▶ _WHAT YOU NEED TO DO_
Print every record word for word.

━━━━━ AVAILABLE DATA

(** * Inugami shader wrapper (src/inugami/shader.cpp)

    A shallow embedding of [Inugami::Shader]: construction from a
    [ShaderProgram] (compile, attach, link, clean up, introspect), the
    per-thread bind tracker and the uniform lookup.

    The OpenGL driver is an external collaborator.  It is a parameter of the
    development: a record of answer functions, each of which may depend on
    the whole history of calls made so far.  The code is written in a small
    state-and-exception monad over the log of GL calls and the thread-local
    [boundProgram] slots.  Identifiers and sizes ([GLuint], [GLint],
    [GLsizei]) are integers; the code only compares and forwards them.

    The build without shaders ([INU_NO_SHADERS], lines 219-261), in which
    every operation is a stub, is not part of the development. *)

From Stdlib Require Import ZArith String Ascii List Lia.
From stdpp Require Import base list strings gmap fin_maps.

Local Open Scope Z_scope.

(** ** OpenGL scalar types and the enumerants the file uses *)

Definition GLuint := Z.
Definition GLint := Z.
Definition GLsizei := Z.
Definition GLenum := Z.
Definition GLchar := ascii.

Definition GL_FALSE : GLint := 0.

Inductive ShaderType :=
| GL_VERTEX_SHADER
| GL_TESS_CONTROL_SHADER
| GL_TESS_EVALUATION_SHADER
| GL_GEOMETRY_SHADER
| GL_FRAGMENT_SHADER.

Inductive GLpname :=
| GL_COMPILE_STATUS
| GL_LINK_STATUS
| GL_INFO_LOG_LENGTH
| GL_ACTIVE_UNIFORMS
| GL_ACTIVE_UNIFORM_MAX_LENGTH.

━━━━━━━━━━

▶ _RESULT_
(** * Inugami shader wrapper (src/inugami/shader.cpp)

    A shallow embedding of [Inugami::Shader]: construction from a
    [ShaderProgram] (compile, attach, link, clean up, introspect), the
    per-thread bind tracker and the uniform lookup.

    The OpenGL driver is an external collaborator.  It is a parameter of the
    development: a record of answer functions, each of which may depend on
    the whole history of calls made so far.  The code is written in a small
    state-and-exception monad over the log of GL calls and the thread-local
    [boundProgram] slots.  Identifiers and sizes ([GLuint], [GLint],
    [GLsizei]) are integers; the code only compares and forwards them.

    The build without shaders ([INU_NO_SHADERS], lines 219-261), in which
    every operation is a stub, is not part of the development. *)

From Stdlib Require Import ZArith String Ascii List Lia.
From stdpp Require Import base list strings gmap fin_maps.

Local Open Scope Z_scope.

(** ** OpenGL scalar types and the enumerants the file uses *)

Definition GLuint := Z.
Definition GLint := Z.
Definition GLsizei := Z.
Definition GLenum := Z.
Definition GLchar := ascii.

Definition GL_FALSE : GLint := 0.

Inductive ShaderType :=
| GL_VERTEX_SHADER
| GL_TESS_CONTROL_SHADER
| GL_TESS_EVALUATION_SHADER
| GL_GEOMETRY_SHADER
| GL_FRAGMENT_SHADER.

Inductive GLpname :=
| GL_COMPILE_STATUS
| GL_LINK_STATUS
| GL_INFO_LOG_LENGTH
| GL_ACTIVE_UNIFORMS
| GL_ACTIVE_UNIFORM_MAX_LENGTH.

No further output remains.